▶ [EXTRACTED ENTRIES]:
Lemma decode_key_step c0 c1 c2 c3 c4 l ret :
  decode_key (c0 :: c1 :: c2 :: c3 :: c4 :: l) ret =
    (let v := decode_base64 c0 c1 c2 c3 in
     let '(r, key) := decode_key (c4 :: l) (Z.lor ret (u8 (sign_of v))) in (r, three_bytes v ++ key)).
Proof. done. Qed.

Lemma decode_encode_key n : forall key ret,
  length key = (3 * n + 2)%nat -> Forall is_byte key ->
  exists l, encode_key key = l ++ [61] /\ length l = (4 * n + 3)%nat /\ decode_key l ret = (ret, key).
Proof.
  induction n as [|n IH]; intros key ret Hl Hb.
  - destruct key as [|a [|b [|]]]; try done. inversion Hb as [|? ? Ha Hb']. inversion Hb' as [|? ? Hb1 _]. subst.
    destruct (decode_encode_group a b 0 Ha Hb1 ltac:(lia)) as (c0 & c1 & c2 & c3 & E & Ed & E3). specialize (E3 eq_refl). subst c3.
    exists [c0; c1; c2]. split; [cbn [encode_key]; by rewrite E|]. split; [done|]. cbn [decode_key]. rewrite Ed.
    unfold is_byte in *. rewrite sign_small by lia. rewrite three_bytes_value by lia. cbn [take].
    assert (Z.land (a * 65536 + b * 256 + 0) 255 = 0) as ->.
    { change 255 with (Z.ones 8). rewrite Z.land_ones by lia. Z.div_mod_to_equations. lia. }
    by rewrite Z.lor_0_r.
  - destruct key as [|a [|b [|c key]]]; try (simpl in Hl; lia). rewrite !Forall_cons in Hb. destruct Hb as (Ha & Hb & Hc & Hk).
    destruct (decode_encode_group a b c Ha Hb Hc) as (c0 & c1 & c2 & c3 & E & Ed & _).
    destruct (IH key ret ltac:(simpl in Hl; lia) Hk) as (l & E1 & El & Ek).
    exists (c0 :: c1 :: c2 :: c3 :: l). split.
    { destruct key; [simpl in Hl; lia|]. cbn [encode_key]. cbn [encode_key] in E1. by rewrite E, E1. }
    split; [simpl; lia|]. destruct l as [|c4 l]; [simpl in El; lia|]. rewrite decode_key_step, Ed. cbv zeta.
    unfold is_byte in *. rewrite sign_small by lia. change (u8 0) with 0. rewrite Z.lor_0_r, Ek, three_bytes_value by lia. done.
Qed.
(** ** Collecting the available buffers *)

Lemma vring_desc_ok k q idx : queue_ok k q -> vring_desc_at_avail_idx q idx = Done (desc_at q idx).
Proof.
  intros Hq. unfold vring_desc_at_avail_idx, desc_at. destruct (get_avail k q Hq idx) as (x & -> & Hid). cbn [mbind outcome_bind].
  assert (id_at q idx = x) as -> by (unfold id_at; by rewrite Hid). unfold get. rewrite (masked_spec k q Hq).
  pose proof (qo_desc k q Hq). pose proof (num_range k q Hq). pose proof (Z.mod_pos_bound x (num q) ltac:(lia)).
  destruct (desc q !! Z.to_nat (x mod num q)) eqn:E; [done|]. apply lookup_ge_None in E. lia.
Qed.
Lemma desc_at_u16 k q i : queue_ok k q -> desc_at q (u16 i) = desc_at q i.
Proof. intros Hq. unfold desc_at. pose proof (id_at_u16 k q i 0 Hq) as E. rewrite !Z.add_0_r in E. by rewrite E. Qed.
Lemma desc_buf_u16 k q i : queue_ok k q -> desc_buf q (u16 i) = desc_buf q i.
Proof. intros Hq. unfold desc_buf. by rewrite (desc_at_u16 k). Qed.
Lemma buffers_u16 k q m i : queue_ok k q -> buffers q (u16 i + 1) m = buffers q (i + 1) m.
Proof.
  intros Hq. generalize 1 as j. induction m as [|m IH]; intros j; [done|]. cbn [buffers]. rewrite <- !Z.add_assoc, IH. f_equal.
  unfold desc_buf, desc_at. by rewrite (id_at_u16 k).
Qed.
Lemma buffers_in q m : forall i b, In b (buffers q i m) -> exists j, 0 <= j < Z.of_nat m /\ b = desc_buf q (i + j).
Proof.
  induction m as [|m IH]; intros i b; [done|]. intros [<-|H]; [exists 0; split; [lia|by rewrite Z.add_0_r]|].
  apply IH in H as (j & Hj & ->). exists (j + 1). split; [lia|]. f_equal. lia.
Qed.
Lemma buffers_length q m : forall i, length (buffers q i m) = m.
Proof. induction m as [|m IH]; intros i; [done|]. simpl. by rewrite IH. Qed.

Lemma collect_merged k q fuel : queue_ok k q -> max_merge_len q <> 0 -> forall rest idx req,
  (1 <= fuel)%nat -> (fuel + length (buf req) = VIRTIO_REQ_MAX_BUFS)%nat ->
  0 <= idx < 2 ^ 16 -> u16 (avail_idx q - idx) = 1 + Z.of_nat rest -> 0 <= total_len req ->
  Forall small (buffers q idx (S rest)) -> total_len req + 65536 * Z.of_nat fuel < 2 ^ 31 ->
  exists m, (m <= rest)%nat /\ (S m <= fuel)%nat /\
    collect fuel q (desc_at q idx) idx req =
      Done (mk_req (buf req ++ buffers q idx (S m)) (total_len req + total (buffers q idx (S m)))).
Proof.
  intros Hq Hm. induction fuel as [|fuel IH]; intros rest idx req Hf Hl Hidx Hr Ht HF Hb; [lia|].
  unfold VIRTIO_REQ_MAX_BUFS in Hl. cbn [collect]. unfold add_dev_buf_from_vring_desc. rewrite decide_True by lia.
  cbn [mbind outcome_bind]. assert (truthy (max_merge_len q) = true) as HT by (unfold truthy; by rewrite (proj2 (Z.eqb_neq _ _) Hm)).
  rewrite HT. cbn [andb buf total_len]. cbn [buffers] in HF. apply Forall_cons in HF as [Hs HF]. unfold small, desc_buf in Hs. cbn [iov_len] in Hs.
  rewrite u32_small by lia. fold (desc_buf q idx).
  assert (Done (mk_req (buf req ++ [desc_buf q idx]) (total_len req + d_len (desc_at q idx))) =
    Done (mk_req (buf req ++ buffers q idx 1) (total_len req + total (buffers q idx 1)))) as Hstop by (cbn [buffers total foldr]; do 2 f_equal; simpl; lia).
  destruct (max_merge_len q <? _); [exists O; split; [lia|split; [lia|exact Hstop]]|].
  unfold get_next_desc. rewrite HT. destruct (Z.eqb_spec (u16 (idx + 1)) (avail_idx q)) as [Ee|Ee]; cbn [mbind outcome_bind].
  { exists O. split; [lia|split; [lia|exact Hstop]]. }
  rewrite (vring_desc_ok k) by done. cbn [mbind outcome_bind]. case_bool_decide as Hc; [|exists O; split; [lia|split; [lia|exact Hstop]]].
  cbn [buf] in Hc. rewrite length_app in Hc. simpl in Hc. unfold VIRTIO_REQ_MAX_BUFS in Hc.
  assert (u16 (avail_idx q - u16 (idx + 1)) = Z.of_nat rest) as Hr'.
  { pose proof (qo_avail_idx k q Hq). clear - Hr Hidx H. unfold u16, wrap in *. Z.div_mod_to_equations. lia. }
  destruct rest as [|rest].
  { destruct Ee. pose proof (qo_avail_idx k q Hq). clear - Hr' Hidx H. unfold u16, wrap in *. Z.div_mod_to_equations. lia. }
  destruct (IH rest (u16 (idx + 1)) (mk_req (buf req ++ [desc_buf q idx]) (total_len req + d_len (desc_at q idx)))) as (m & Hm1 & Hm2 & Hm3).
  - lia.
  - cbn [buf]. rewrite length_app. simpl. unfold VIRTIO_REQ_MAX_BUFS. lia.
  - apply u16_range.
  - lia.
  - cbn [total_len]. lia.
  - cbn [buffers] in HF |- *. rewrite (buffers_u16 k), (desc_buf_u16 k) by done. exact HF.
  - cbn [total_len]. lia.
  - exists (S m). split; [lia|]. split; [lia|]. rewrite Hm3. cbn [buf total_len]. do 2 f_equal.
    + rewrite <- app_assoc. f_equal. cbn [buffers app]. by rewrite (buffers_u16 k), (desc_buf_u16 k).
    + cbn [buffers total foldr]. rewrite (buffers_u16 k), (desc_buf_u16 k) by done. change (iov_len (desc_buf q idx)) with (d_len (desc_at q idx)). lia.
Qed.

(** ** One packet *)

Lemma buffers_app q m n : forall i, buffers q i (m + n) = buffers q i m ++ buffers q (i + Z.of_nat m) n.
Proof.
  induction m as [|m IH]; intros i; [simpl; by rewrite Z.add_0_r|]. cbn [Nat.add buffers app]. rewrite IH. do 3 f_equal. lia.
Qed.
Lemma ord_pairs_prefix {A} (R : A -> A -> Prop) l1 l2 : ForallOrdPairs R (l1 ++ l2) -> ForallOrdPairs R l1.
Proof.
  induction l1 as [|x l1 IH]; [constructor|]. cbn [app]. inversion 1 as [|? ? H1 H2]; subst. constructor; [|by apply IH].
  by apply Forall_app in H1 as [H1 _].
Qed.

(** The used entries lead to the buffers. *)
Lemma entries_contents q q' mem u a : forall m j rest, same_driver q q' ->
  (forall i len, (j ++ rest) !! i = Some len -> used_at q' (u + Z.of_nat i) = (id_at q (a + Z.of_nat i), len)) ->
  (length rest <= m)%nat ->
  entries q' mem (u + Z.of_nat (length j)) (length rest) = contents mem (buffers q (a + Z.of_nat (length j)) m) rest.
Proof.
  induction m as [|m IH]; intros j rest Hs Hu Hm.
  - destruct rest; [done|simpl in Hm; lia].
  - destruct rest as [|len rest]; [done|]. cbn [length entries buffers contents].
    specialize (Hu (length j) len) as Hj. rewrite list_lookup_middle in Hj by done. specialize (Hj eq_refl).
    unfold entry_addr. rewrite Hj. cbn [fst snd]. rewrite (sd_desc _ _ Hs), (sd_num _ _ Hs). f_equal.
    specialize (IH (j ++ [len]) rest Hs). rewrite length_app in IH. cbn [length] in IH.
    replace (Z.of_nat (length j + 1)) with (Z.of_nat (length j) + 1) in IH by lia. rewrite !Z.add_assoc in IH. apply IH; [|simpl in Hm; lia].
    intros i l. rewrite <- app_assoc. apply Hu.
Qed.

Lemma header_contents mem mem' b bufs len :
  small b -> Forall small bufs -> Forall (apart b) bufs -> 12 <= len ->
  (forall a, ~ (iov_base b <= a < iov_base b + 12) -> mem' a = mem a) ->
  drop 12 (contents mem' (b :: bufs) (used_lens (b :: bufs) len)) = drop 12 (contents mem (b :: bufs) (used_lens (b :: bufs) len)).
Proof.
  intros Hb HF HA Hl H. unfold small in Hb.
  assert (forall l, 12 <= l -> drop 12 (load_from mem' (iov_base b) l) = drop 12 (load_from mem (iov_base b) l)) as Hd.
  { intros l Hl0. apply (load_drop mem' mem (iov_base b) 12 l); [lia|]. intros a Ha. apply H. lia. }
  cbn [used_lens]. destruct (Z.leb_spec len (iov_len b)); cbn [contents].
  - rewrite !drop_app_le by (rewrite load_length; lia). rewrite Hd by lia. f_equal. by destruct bufs.
  - rewrite !drop_app_le by (rewrite load_length; lia). rewrite Hd by lia. f_equal. apply contents_ext; [done|lia|].
    intros b' Hb' a Ha. apply H. rewrite Forall_forall in HA. specialize (HA b'). rewrite list_elem_of_In in HA. specialize (HA Hb').
    unfold apart in HA. lia.
Qed.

▶ [WHAT IS REQUIRED]: Only the lines holding "mbind" are wanted, so copy each of them from the material.

▶ [ANSWER SECTION]:
  intros Hq. unfold vring_desc_at_avail_idx, desc_at. destruct (get_avail k q Hq idx) as (x & -> & Hid). cbn [mbind outcome_bind].
  cbn [mbind outcome_bind]. assert (truthy (max_merge_len q) = true) as HT by (unfold truthy; by rewrite (proj2 (Z.eqb_neq _ _) Hm)).
  unfold get_next_desc. rewrite HT. destruct (Z.eqb_spec (u16 (idx + 1)) (avail_idx q)) as [Ee|Ee]; cbn [mbind outcome_bind].
  rewrite (vring_desc_ok k) by done. cbn [mbind outcome_bind]. case_bool_decide as Hc; [|exists O; split; [lia|split; [lia|exact Hstop]]].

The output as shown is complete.